On a train through the Ruhr Valley he meets a young black man with blond hair and blue eyes. Describing this tall, confident, half-French, half-African man is like describing a version of his own contradictions, a Jew born with blond hair and blue eyes. The passengers are perplexed by this paradox. The black man speaks fluent German, his mother tongue. To rub it in, the black man is a reader. A lover of German poetry. He reads passages of Goethe aloud to his friends. He doesn’t need blue eyes or blond hair to be German.

Never have people of difference been under so much suspicion. The language has become twisted. Everyone is either a friend or an enemy. People are waiting to see what will happen before they can decide what needs to be done. He will accuse the literary community of being submissive. What right do writers have to be any more reluctant to scream than ordinary people on the street? How can they be so passive now, so fearful of losing sales? He will say that never before have writers been as loud as they are now silent.
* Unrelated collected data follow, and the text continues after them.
(* ===== verification/BlowfishData.v ===== *)
(** * The initialisation table of Blowfish ([inc/blowfish_data.h])

    The hexadecimal digits of pi that [bf_initstate] loads: the 18 words of
    the P-array followed by the four S-boxes of 256 words. *)

From S2P Require Import Prelude.
From stdpp Require Import options.

Definition pihex : list Z :=
  [
   0x243f6a88; 0x85a308d3; 0x13198a2e; 0x3707344; 0xa4093822; 0x299f31d0;
   0x82efa98; 0xec4e6c89; 0x452821e6; 0x38d01377; 0xbe5466cf; 0x34e90c6c;
   0xc0ac29b7; 0xc97c50dd; 0x3f84d5b5; 0xb5470917; 0x9216d5d9; 0x8979fb1b;
   0xd1310ba6; 0x98dfb5ac; 0x2ffd72db; 0xd01adfb7; 0xb8e1afed; 0x6a267e96;
   0xba7c9045; 0xf12c7f99; 0x24a19947; 0xb3916cf7; 0x801f2e2; 0x858efc16;
   0x636920d8; 0x71574e69; 0xa458fea3; 0xf4933d7e; 0xd95748f; 0x728eb658;
   0x718bcd58; 0x82154aee; 0x7b54a41d; 0xc25a59b5; 0x9c30d539; 0x2af26013;
   0xc5d1b023; 0x286085f0; 0xca417918; 0xb8db38ef; 0x8e79dcb0; 0x603a180e;
   0x6c9e0e8b; 0xb01e8a3e; 0xd71577c1; 0xbd314b27; 0x78af2fda; 0x55605c60;
   0xe65525f3; 0xaa55ab94; 0x57489862; 0x63e81440; 0x55ca396a; 0x2aab10b6;
   0xb4cc5c34; 0x1141e8ce; 0xa15486af; 0x7c72e993; 0xb3ee1411; 0x636fbc2a;
   0x2ba9c55d; 0x741831f6; 0xce5c3e16; 0x9b87931e; 0xafd6ba33; 0x6c24cf5c;
   0x7a325381; 0x28958677; 0x3b8f4898; 0x6b4bb9af; 0xc4bfe81b; 0x66282193;
   0x61d809cc; 0xfb21a991; 0x487cac60; 0x5dec8032; 0xef845d5d; 0xe98575b1;
   0xdc262302; 0xeb651b88; 0x23893e81; 0xd396acc5; 0xf6d6ff3; 0x83f44239;
   0x2e0b4482; 0xa4842004; 0x69c8f04a; 0x9e1f9b5e; 0x21c66842; 0xf6e96c9a;
   0x670c9c61; 0xabd388f0; 0x6a51a0d2; 0xd8542f68; 0x960fa728; 0xab5133a3;
   0x6eef0b6c; 0x137a3be4; 0xba3bf050; 0x7efb2a98; 0xa1f1651d; 0x39af0176;
   0x66ca593e; 0x82430e88; 0x8cee8619; 0x456f9fb4; 0x7d84a5c3; 0x3b8b5ebe;
   0xe06f75d8; 0x85c12073; 0x401a449f; 0x56c16aa6; 0x4ed3aa62; 0x363f7706;
   0x1bfedf72; 0x429b023d; 0x37d0d724; 0xd00a1248; 0xdb0fead3; 0x49f1c09b;
   0x75372c9; 0x80991b7b; 0x25d479d8; 0xf6e8def7; 0xe3fe501a; 0xb6794c3b;
   0x976ce0bd; 0x4c006ba; 0xc1a94fb6; 0x409f60c4; 0x5e5c9ec2; 0x196a2463;
   0x68fb6faf; 0x3e6c53b5; 0x1339b2eb; 0x3b52ec6f; 0x6dfc511f; 0x9b30952c;
   0xcc814544; 0xaf5ebd09; 0xbee3d004; 0xde334afd; 0x660f2807; 0x192e4bb3;
   0xc0cba857; 0x45c8740f; 0xd20b5f39; 0xb9d3fbdb; 0x5579c0bd; 0x1a60320a;
   0xd6a100c6; 0x402c7279; 0x679f25fe; 0xfb1fa3cc; 0x8ea5e9f8; 0xdb3222f8;
   0x3c7516df; 0xfd616b15; 0x2f501ec8; 0xad0552ab; 0x323db5fa; 0xfd238760;
   0x53317b48; 0x3e00df82; 0x9e5c57bb; 0xca6f8ca0; 0x1a87562e; 0xdf1769db;
   0xd542a8f6; 0x287effc3; 0xac6732c6; 0x8c4f5573; 0x695b27b0; 0xbbca58c8;
   0xe1ffa35d; 0xb8f011a0; 0x10fa3d98; 0xfd2183b8; 0x4afcb56c; 0x2dd1d35b;
   0x9a53e479; 0xb6f84565; 0xd28e49bc; 0x4bfb9790; 0xe1ddf2da; 0xa4cb7e33;
   0x62fb1341; 0xcee4c6e8; 0xef20cada; 0x36774c01; 0xd07e9efe; 0x2bf11fb4;
   0x95dbda4d; 0xae909198; 0xeaad8e71; 0x6b93d5a0; 0xd08ed1d0; 0xafc725e0;
   0x8e3c5b2f; 0x8e7594b7; 0x8ff6e2fb; 0xf2122b64; 0x8888b812; 0x900df01c;
   0x4fad5ea0; 0x688fc31c; 0xd1cff191; 0xb3a8c1ad; 0x2f2f2218; 0xbe0e1777;
   0xea752dfe; 0x8b021fa1; 0xe5a0cc0f; 0xb56f74e8; 0x18acf3d6; 0xce89e299;
   0xb4a84fe0; 0xfd13e0b7; 0x7cc43b81; 0xd2ada8d9; 0x165fa266; 0x80957705;
   0x93cc7314; 0x211a1477; 0xe6ad2065; 0x77b5fa86; 0xc75442f5; 0xfb9d35cf;
   0xebcdaf0c; 0x7b3e89a0; 0xd6411bd3; 0xae1e7e49; 0x250e2d; 0x2071b35e;
   0x226800bb; 0x57b8e0af; 0x2464369b; 0xf009b91e; 0x5563911d; 0x59dfa6aa;
   0x78c14389; 0xd95a537f; 0x207d5ba2; 0x2e5b9c5; 0x83260376; 0x6295cfa9;
   0x11c81968; 0x4e734a41; 0xb3472dca; 0x7b14a94a; 0x1b510052; 0x9a532915;
   0xd60f573f; 0xbc9bc6e4; 0x2b60a476; 0x81e67400; 0x8ba6fb5; 0x571be91f;
   0xf296ec6b; 0x2a0dd915; 0xb6636521; 0xe7b9f9b6; 0xff34052e; 0xc5855664;
   0x53b02d5d; 0xa99f8fa1; 0x8ba4799; 0x6e85076a; 0x4b7a70e9; 0xb5b32944;
   0xdb75092e; 0xc4192623; 0xad6ea6b0; 0x49a7df7d; 0x9cee60b8; 0x8fedb266;
   0xecaa8c71; 0x699a17ff; 0x5664526c; 0xc2b19ee1; 0x193602a5; 0x75094c29;
   0xa0591340; 0xe4183a3e; 0x3f54989a; 0x5b429d65; 0x6b8fe4d6; 0x99f73fd6;
   0xa1d29c07; 0xefe830f5; 0x4d2d38e6; 0xf0255dc1; 0x4cdd2086; 0x8470eb26;
   0x6382e9c6; 0x21ecc5e; 0x9686b3f; 0x3ebaefc9; 0x3c971814; 0x6b6a70a1;
   0x687f3584; 0x52a0e286; 0xb79c5305; 0xaa500737; 0x3e07841c; 0x7fdeae5c;
   0x8e7d44ec; 0x5716f2b8; 0xb03ada37; 0xf0500c0d; 0xf01c1f04; 0x200b3ff;
   0xae0cf51a; 0x3cb574b2; 0x25837a58; 0xdc0921bd; 0xd19113f9; 0x7ca92ff6;
   0x94324773; 0x22f54701; 0x3ae5e581; 0x37c2dadc; 0xc8b57634; 0x9af3dda7;
   0xa9446146; 0xfd0030e; 0xecc8c73e; 0xa4751e41; 0xe238cd99; 0x3bea0e2f;
   0x3280bba1; 0x183eb331; 0x4e548b38; 0x4f6db908; 0x6f420d03; 0xf60a04bf;
   0x2cb81290; 0x24977c79; 0x5679b072; 0xbcaf89af; 0xde9a771f; 0xd9930810;
   0xb38bae12; 0xdccf3f2e; 0x5512721f; 0x2e6b7124; 0x501adde6; 0x9f84cd87;
   0x7a584718; 0x7408da17; 0xbc9f9abc; 0xe94b7d8c; 0xec7aec3a; 0xdb851dfa;
   0x63094366; 0xc464c3d2; 0xef1c1847; 0x3215d908; 0xdd433b37; 0x24c2ba16;
   0x12a14d43; 0x2a65c451; 0x50940002; 0x133ae4dd; 0x71dff89e; 0x10314e55;
   0x81ac77d6; 0x5f11199b; 0x43556f1; 0xd7a3c76b; 0x3c11183b; 0x5924a509;
   0xf28fe6ed; 0x97f1fbfa; 0x9ebabf2c; 0x1e153c6e; 0x86e34570; 0xeae96fb1;
   0x860e5e0a; 0x5a3e2ab3; 0x771fe71c; 0x4e3d06fa; 0x2965dcb9; 0x99e71d0f;
   0x803e89d6; 0x5266c825; 0x2e4cc978; 0x9c10b36a; 0xc6150eba; 0x94e2ea78;
   0xa5fc3c53; 0x1e0a2df4; 0xf2f74ea7; 0x361d2b3d; 0x1939260f; 0x19c27960;
   0x5223a708; 0xf71312b6; 0xebadfe6e; 0xeac31f66; 0xe3bc4595; 0xa67bc883;
   0xb17f37d1; 0x18cff28; 0xc332ddef; 0xbe6c5aa5; 0x65582185; 0x68ab9802;
   0xeecea50f; 0xdb2f953b; 0x2aef7dad; 0x5b6e2f84; 0x1521b628; 0x29076170;
   0xecdd4775; 0x619f1510; 0x13cca830; 0xeb61bd96; 0x334fe1e; 0xaa0363cf;
   0xb5735c90; 0x4c70a239; 0xd59e9e0b; 0xcbaade14; 0xeecc86bc; 0x60622ca7;
   0x9cab5cab; 0xb2f3846e; 0x648b1eaf; 0x19bdf0ca; 0xa02369b9; 0x655abb50;
   0x40685a32; 0x3c2ab4b3; 0x319ee9d5; 0xc021b8f7; 0x9b540b19; 0x875fa099;
   0x95f7997e; 0x623d7da8; 0xf837889a; 0x97e32d77; 0x11ed935f; 0x16681281;
   0xe358829; 0xc7e61fd6; 0x96dedfa1; 0x7858ba99; 0x57f584a5; 0x1b227263;
   0x9b83c3ff; 0x1ac24696; 0xcdb30aeb; 0x532e3054; 0x8fd948e4; 0x6dbc3128;
   0x58ebf2ef; 0x34c6ffea; 0xfe28ed61; 0xee7c3c73; 0x5d4a14d9; 0xe864b7e3;
   0x42105d14; 0x203e13e0; 0x45eee2b6; 0xa3aaabea; 0xdb6c4f15; 0xfacb4fd0;
   0xc742f442; 0xef6abbb5; 0x654f3b1d; 0x41cd2105; 0xd81e799e; 0x86854dc7;
   0xe44b476a; 0x3d816250; 0xcf62a1f2; 0x5b8d2646; 0xfc8883a0; 0xc1c7b6a3;
   0x7f1524c3; 0x69cb7492; 0x47848a0b; 0x5692b285; 0x95bbf00; 0xad19489d;
   0x1462b174; 0x23820e00; 0x58428d2a; 0xc55f5ea; 0x1dadf43e; 0x233f7061;
   0x3372f092; 0x8d937e41; 0xd65fecf1; 0x6c223bdb; 0x7cde3759; 0xcbee7460;
   0x4085f2a7; 0xce77326e; 0xa6078084; 0x19f8509e; 0xe8efd855; 0x61d99735;
   0xa969a7aa; 0xc50c06c2; 0x5a04abfc; 0x800bcadc; 0x9e447a2e; 0xc3453484;
   0xfdd56705; 0xe1e9ec9; 0xdb73dbd3; 0x105588cd; 0x675fda79; 0xe3674340;
   0xc5c43465; 0x713e38d8; 0x3d28f89e; 0xf16dff20; 0x153e21e7; 0x8fb03d4a;
   0xe6e39f2b; 0xdb83adf7; 0xe93d5a68; 0x948140f7; 0xf64c261c; 0x94692934;
   0x411520f7; 0x7602d4f7; 0xbcf46b2e; 0xd4a20068; 0xd4082471; 0x3320f46a;
   0x43b7d4b7; 0x500061af; 0x1e39f62e; 0x97244546; 0x14214f74; 0xbf8b8840;
   0x4d95fc1d; 0x96b591af; 0x70f4ddd3; 0x66a02f45; 0xbfbc09ec; 0x3bd9785;
   0x7fac6dd0; 0x31cb8504; 0x96eb27b3; 0x55fd3941; 0xda2547e6; 0xabca0a9a;
   0x28507825; 0x530429f4; 0xa2c86da; 0xe9b66dfb; 0x68dc1462; 0xd7486900;
   0x680ec0a4; 0x27a18dee; 0x4f3ffea2; 0xe887ad8c; 0xb58ce006; 0x7af4d6b6;
   0xaace1e7c; 0xd3375fec; 0xce78a399; 0x406b2a42; 0x20fe9e35; 0xd9f385b9;
   0xee39d7ab; 0x3b124e8b; 0x1dc9faf7; 0x4b6d1856; 0x26a36631; 0xeae397b2;
   0x3a6efa74; 0xdd5b4332; 0x6841e7f7; 0xca7820fb; 0xfb0af54e; 0xd8feb397;
   0x454056ac; 0xba489527; 0x55533a3a; 0x20838d87; 0xfe6ba9b7; 0xd096954b;
   0x55a867bc; 0xa1159a58; 0xcca92963; 0x99e1db33; 0xa62a4a56; 0x3f3125f9;
   0x5ef47e1c; 0x9029317c; 0xfdf8e802; 0x4272f70; 0x80bb155c; 0x5282ce3;
   0x95c11548; 0xe4c66d22; 0x48c1133f; 0xc70f86dc; 0x7f9c9ee; 0x41041f0f;
   0x404779a4; 0x5d886e17; 0x325f51eb; 0xd59bc0d1; 0xf2bcc18f; 0x41113564;
   0x257b7834; 0x602a9c60; 0xdff8e8a3; 0x1f636c1b; 0xe12b4c2; 0x2e1329e;
   0xaf664fd1; 0xcad18115; 0x6b2395e0; 0x333e92e1; 0x3b240b62; 0xeebeb922;
   0x85b2a20e; 0xe6ba0d99; 0xde720c8c; 0x2da2f728; 0xd0127845; 0x95b794fd;
   0x647d0862; 0xe7ccf5f0; 0x5449a36f; 0x877d48fa; 0xc39dfd27; 0xf33e8d1e;
   0xa476341; 0x992eff74; 0x3a6f6eab; 0xf4f8fd37; 0xa812dc60; 0xa1ebddf8;
   0x991be14c; 0xdb6e6b0d; 0xc67b5510; 0x6d672c37; 0x2765d43b; 0xdcd0e804;
   0xf1290dc7; 0xcc00ffa3; 0xb5390f92; 0x690fed0b; 0x667b9ffb; 0xcedb7d9c;
   0xa091cf0b; 0xd9155ea3; 0xbb132f88; 0x515bad24; 0x7b9479bf; 0x763bd6eb;
   0x37392eb3; 0xcc115979; 0x8026e297; 0xf42e312d; 0x6842ada7; 0xc66a2b3b;
   0x12754ccc; 0x782ef11c; 0x6a124237; 0xb79251e7; 0x6a1bbe6; 0x4bfb6350;
   0x1a6b1018; 0x11caedfa; 0x3d25bdd8; 0xe2e1c3c9; 0x44421659; 0xa121386;
   0xd90cec6e; 0xd5abea2a; 0x64af674e; 0xda86a85f; 0xbebfe988; 0x64e4c3fe;
   0x9dbc8057; 0xf0f7c086; 0x60787bf8; 0x6003604d; 0xd1fd8346; 0xf6381fb0;
   0x7745ae04; 0xd736fccc; 0x83426b33; 0xf01eab71; 0xb0804187; 0x3c005e5f;
   0x77a057be; 0xbde8ae24; 0x55464299; 0xbf582e61; 0x4e58f48f; 0xf2ddfda2;
   0xf474ef38; 0x8789bdc2; 0x5366f9c3; 0xc8b38e74; 0xb475f255; 0x46fcd9b9;
   0x7aeb2661; 0x8b1ddf84; 0x846a0e79; 0x915f95e2; 0x466e598e; 0x20b45770;
   0x8cd55591; 0xc902de4c; 0xb90bace1; 0xbb8205d0; 0x11a86248; 0x7574a99e;
   0xb77f19b6; 0xe0a9dc09; 0x662d09a1; 0xc4324633; 0xe85a1f02; 0x9f0be8c;
   0x4a99a025; 0x1d6efe10; 0x1ab93d1d; 0xba5a4df; 0xa186f20f; 0x2868f169;
   0xdcb7da83; 0x573906fe; 0xa1e2ce9b; 0x4fcd7f52; 0x50115e01; 0xa70683fa;
   0xa002b5c4; 0xde6d027; 0x9af88c27; 0x773f8641; 0xc3604c06; 0x61a806b5;
   0xf0177a28; 0xc0f586e0; 0x6058aa; 0x30dc7d62; 0x11e69ed7; 0x2338ea63;
   0x53c2dd94; 0xc2c21634; 0xbbcbee56; 0x90bcb6de; 0xebfc7da1; 0xce591d76;
   0x6f05e409; 0x4b7c0188; 0x39720a3d; 0x7c927c24; 0x86e3725f; 0x724d9db9;
   0x1ac15bb4; 0xd39eb8fc; 0xed545578; 0x8fca5b5; 0xd83d7cd3; 0x4dad0fc4;
   0x1e50ef5e; 0xb161e6f8; 0xa28514d9; 0x6c51133c; 0x6fd5c7e7; 0x56e14ec4;
   0x362abfce; 0xddc6c837; 0xd79a3234; 0x92638212; 0x670efa8e; 0x406000e0;
   0x3a39ce37; 0xd3faf5cf; 0xabc27737; 0x5ac52d1b; 0x5cb0679e; 0x4fa33742;
   0xd3822740; 0x99bc9bbe; 0xd5118e9d; 0xbf0f7315; 0xd62d1c7e; 0xc700c47b;
   0xb78c1b6b; 0x21a19045; 0xb26eb1be; 0x6a366eb4; 0x5748ab2f; 0xbc946e79;
   0xc6a376d2; 0x6549c2c8; 0x530ff8ee; 0x468dde7d; 0xd5730a1d; 0x4cd04dc6;
   0x2939bbdb; 0xa9ba4650; 0xac9526e8; 0xbe5ee304; 0xa1fad5f0; 0x6a2d519a;
   0x63ef8ce2; 0x9a86ee22; 0xc089c2b8; 0x43242ef6; 0xa51e03aa; 0x9cf2d0a4;
   0x83c061ba; 0x9be96a4d; 0x8fe51550; 0xba645bd6; 0x2826a2f9; 0xa73a3ae1;
   0x4ba99586; 0xef5562e9; 0xc72fefd3; 0xf752f7da; 0x3f046f69; 0x77fa0a59;
   0x80e4a915; 0x87b08601; 0x9b09e6ad; 0x3b3ee593; 0xe990fd5a; 0x9e34d797;
   0x2cf0b7d9; 0x22b8b51; 0x96d5ac3a; 0x17da67d; 0xd1cf3ed6; 0x7c7d2d28;
   0x1f9f25cf; 0xadf2b89b; 0x5ad6b472; 0x5a88f54c; 0xe029ac71; 0xe019a5e6;
   0x47b0acfd; 0xed93fa9b; 0xe8d3c48d; 0x283b57cc; 0xf8d56629; 0x79132e28;
   0x785f0191; 0xed756055; 0xf7960e44; 0xe3d35e8c; 0x15056dd4; 0x88f46dba;
   0x3a16125; 0x564f0bd; 0xc3eb9e15; 0x3c9057a2; 0x97271aec; 0xa93a072a;
   0x1b3f6d9b; 0x1e6321f5; 0xf59c66fb; 0x26dcf319; 0x7533d928; 0xb155fdf5;
   0x3563482; 0x8aba3cbb; 0x28517711; 0xc20ad9f8; 0xabcc5167; 0xccad925f;
   0x4de81751; 0x3830dc8e; 0x379d5862; 0x9320f991; 0xea7a90c2; 0xfb3e7bce;
   0x5121ce64; 0x774fbe32; 0xa8b6e37e; 0xc3293d46; 0x48de5369; 0x6413e680;
   0xa2ae0810; 0xdd6db224; 0x69852dfd; 0x9072166; 0xb39a460a; 0x6445c0dd;
   0x586cdecf; 0x1c20c8ae; 0x5bbef7dd; 0x1b588d40; 0xccd2017f; 0x6bb4e3bb;
   0xdda26a7e; 0x3a59ff45; 0x3e350a44; 0xbcb4cdd5; 0x72eacea8; 0xfa6484bb;
   0x8d6612ae; 0xbf3c6f47; 0xd29be463; 0x542f5d9e; 0xaec2771b; 0xf64e6370;
   0x740e0d8d; 0xe75b1357; 0xf8721671; 0xaf537d5d; 0x4040cb08; 0x4eb4e2cc;
   0x34d2466a; 0x115af84; 0xe1b00428; 0x95983a1d; 0x6b89fb4; 0xce6ea048;
   0x6f3f3b82; 0x3520ab82; 0x11a1d4b; 0x277227f8; 0x611560b1; 0xe7933fdc;
   0xbb3a792b; 0x344525bd; 0xa08839e1; 0x51ce794b; 0x2f32c9b7; 0xa01fbac9;
   0xe01cc87e; 0xbcc7d1f6; 0xcf0111c3; 0xa1e8aac7; 0x1a908749; 0xd44fbd9a;
   0xd0dadecb; 0xd50ada38; 0x339c32a; 0xc6913667; 0x8df9317c; 0xe0b12b4f;
   0xf79e59b7; 0x43f5bb3a; 0xf2d519ff; 0x27d9459c; 0xbf97222c; 0x15e6fc2a;
   0xf91fc71; 0x9b941525; 0xfae59361; 0xceb69ceb; 0xc2a86459; 0x12baa8d1;
   0xb6c1075e; 0xe3056a0c; 0x10d25065; 0xcb03a442; 0xe0ec6e0e; 0x1698db3b;
   0x4c98a0be; 0x3278e964; 0x9f1f9532; 0xe0d392df; 0xd3a0342b; 0x8971f21e;
   0x1b0a7441; 0x4ba3348c; 0xc5be7120; 0xc37632d8; 0xdf359f8d; 0x9b992f2e;
   0xe60b6f47; 0xfe3f11d; 0xe54cda54; 0x1edad891; 0xce6279cf; 0xcd3e7e6f;
   0x1618b166; 0xfd2c1d05; 0x848fd2c5; 0xf6fb2299; 0xf523f357; 0xa6327623;
   0x93a83531; 0x56cccd02; 0xacf08162; 0x5a75ebb5; 0x6e163697; 0x88d273cc;
   0xde966292; 0x81b949d0; 0x4c50901b; 0x71c65614; 0xe6c6c7bd; 0x327a140a;
   0x45e1d006; 0xc3f27b9a; 0xc9aa53fd; 0x62a80f00; 0xbb25bfe2; 0x35bdd2f6;
   0x71126905; 0xb2040222; 0xb6cbcf7c; 0xcd769c2b; 0x53113ec0; 0x1640e3d3;
   0x38abbd60; 0x2547adf0; 0xba38209c; 0xf746ce76; 0x77afa1c5; 0x20756060;
   0x85cbfe4e; 0x8ae88dd8; 0x7aaaf9b0; 0x4cf9aa7e; 0x1948c25c; 0x2fb8a8c;
   0x1c36ae4; 0xd6ebe1f9; 0x90d4f869; 0xa65cdea0; 0x3f09252d; 0xc208e69f;
   0xb74e6132; 0xce77e25b; 0x578fdfe3; 0x3ac372e6; 0xb83acb02; 0x2002397a;
   0x6ec6fb5b; 0xffcfd4dd; 0x4cbf5ed1; 0xf43fe582; 0x3ef4e823; 0x2d152af0;
   0xe718c970; 0x59bd9820; 0x1f4a9d62; 0xe7a529ba; 0x89e1248d; 0x3bf88656;
   0xc5114d0e; 0xbc4cee16; 0x34d8a39; 0x20e47882; 0xe9ae8fbd; 0xe3abdc1f;
   0x6da51e52; 0x5db2bae1; 0x1f86e7a; 0x6d9c68a9; 0x2708fcd9; 0x293cbc0c;
   0xb03c86f8; 0xa8ad2c2f; 0x424eeb; 0xcacb452d; 0x89cc71fc; 0xd59c7f91;
   0x7f0622bc; 0x6d8a08b1; 0x834d2132; 0x6884ca82; 0xe3aacbf3; 0x7786f2fa;
   0x2cab6e3d; 0xce535ad1; 0xf20ac607; 0xc6b8e14f; 0x5eb4388e; 0x775014a6;
   0x656665f7; 0xb64a43e4; 0xba383d01; 0xb2e41079; 0x8eb2986f; 0x909e0ca4;
   0x1f7b3777; 0x2c126030; 0x85088718; 0xc4e7d1bd; 0x4065ffce; 0x8392fd8a;
   0xaa36d12b; 0xb4c8c9d0; 0x994fb0b7; 0x14f96818; 0xf9a53998; 0xa0a178c6;
   0x2684a81e; 0x8ae972f6; 0xb8425eb6; 0x7a29d486; 0x551bd719; 0xaf32c189;
   0xd5145505; 0xdc81d53e; 0x48424eda; 0xb796ef46; 0xa0498f03; 0x667deede;
   0x3ac0ab3; 0xc497733d; 0x5316a891; 0x30a88fcc; 0x9604440a; 0xceeb893a;
   0x7725b82b; 0xe1ef69d; 0x302a5c8e; 0xe7b84def; 0x5a31b096; 0xc9ebf88d;
   0x512d788e; 0x7e4002ee; 0x87e02af6; 0xc358a1bb; 0x2e8d7af; 0xdf9fb0e7;
   0x790e942a; 0x3b3c1aba; 0xc6ffa7af; 0x9df796f9; 0x321bb994; 0x174a8a8;
   0xed22162c; 0xcff1bb99; 0xdaa8d551; 0xa4d5e44b; 0xecdde3ec; 0xa80dc509;
   0x393eef2; 0x72523d31; 0xd48e3a1c; 0x224eb65e; 0x6052c3a4; 0x2109c32f;
   0x52ee388; 0xed9f7ea9; 0x91c62f97; 0x77b55ba0; 0x150cbca3; 0x3aec6525;
   0xdf318383; 0x43a9ce26; 0x9362ad8b; 0x134140b; 0x8df5cf81; 0x1e9ff559;
   0x167f0564; 0x3812f4e0; 0x588a52b0; 0xcbb8e944; 0xef5b16a3; 0x73c4eda1;
   0x7dfcfeea; 0xf54bcbbe; 0x8773e3d2; 0xc531dcd0; 0x55c46729; 0x52774f3a;
   0x57ca6bc0; 0x467d3a3b; 0x24778425; 0xb7991e9a; 0xdd825c26; 0xe452c8ee;
   0xfcacde1e; 0x84833af3; 0x61211d03; 0x1732c131; 0xccadb247; 0xe606be8c;
   0x712b39f1; 0x88b4ef39; 0x3a9fcdc5; 0xc5755169; 0x1ff6994f; 0x39829cb0;
   0x11016573; 0x3343cbeb; 0x61d3d0b4; 0x44f30aef; 0xa8ae7375; 0x2a3a1c9d;
   0xb4b70914; 0xd6ab250c; 0x853b7328; 0x495f948f; 0xd2a4ed8e; 0x6cf751e4;
   0xc320bb75; 0xd9caa0b3; 0x8ba56262; 0x4e84b03f; 0xeea8076e; 0x74a07fe5;
   0x8039e00c; 0x36ffdaf8; 0x3731358; 0xb9e671b9; 0xdac4ce1c; 0xb25b10ed;
   0x4dd3d5b1; 0xfcf2b480; 0x4634f579; 0x25eac400; 0xa9ac55ea; 0x728932df;
   0x6041d05; 0x5d31f502; 0xc539c2e3; 0x2b89d9db; 0x5bcc0a98; 0xc05bfd6f;
   0x1b250622; 0x2e21be0e; 0x60973b04; 0xecd54a67; 0xb54fe638; 0xa6ed6615;
   0x981a910a; 0x5d92928d; 0xac6fc697; 0xe73c63ad; 0x456edf5f; 0x457a8145;
   0x51875a64; 0xcd3099f1; 0x69b5f18a; 0x8c73ee0b; 0x5e57368f; 0x6c79f4bb;
   0x7a595926; 0xaab49ec6; 0x8ac8fcfb
  ].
The public has been taken in by a new kind of impartial reporting in the media that gives falsehood equal billing. The balanced view. This is the era of distortion, when everything can be instantly refuted. A numbness has entered the vocabulary. All information has become unstable, as though everything contains an equal opposite. If something is said to be safe, then it must also be implied unsafe. The lie appeals to your fears. The truth is too much trouble.

Why am I so concerned about separating truth from lies? As a novel, I belong to the invented world in which you wish things to be true. It’s a little secret we keep, between me and the reader, we agree to suspend too much questioning. It’s like watching the scene in a movie where they never inhale the cigarette. Where a woman is seen pouring tea without steam. Where she holds the scalding teapot with both hands in such a way that would normally make her drop it and scream.

He spends hours putting the tiny parts together. Little by little, the cogwheels line up in a pattern that seems so arbitrary. He sees how beautiful and complex this is. Like trying to fit bits of memory together in a story that will spin again. The fragments make no sense now. The parts laid out belong to watches not even in the room. Mismatching components rolling off the bed, out the window, scattered throughout the city, on the streets, in bars, in silent rooms where people are afraid to sleep because they worry about waking up again.

Friedl watches him with love in her eyes. Her female conviction shines in a room full of chaos. He looks up in disbelief, as if the watch is made up of more parts than required. He is left over with a wheel that doesn’t belong. He sees missing fragments that no watchmaker has imagined.

She stands at the window and sees her reflection in the madness that has taken over the streets.

And then he suddenly has it. The watch is functioning again. Yelping like a boy, he holds it up and makes her listen to the ticking. It’s well past midnight. She kisses him. Her happiness is measured in hurried minutes. He lays her out on the bed like a disassembled watch.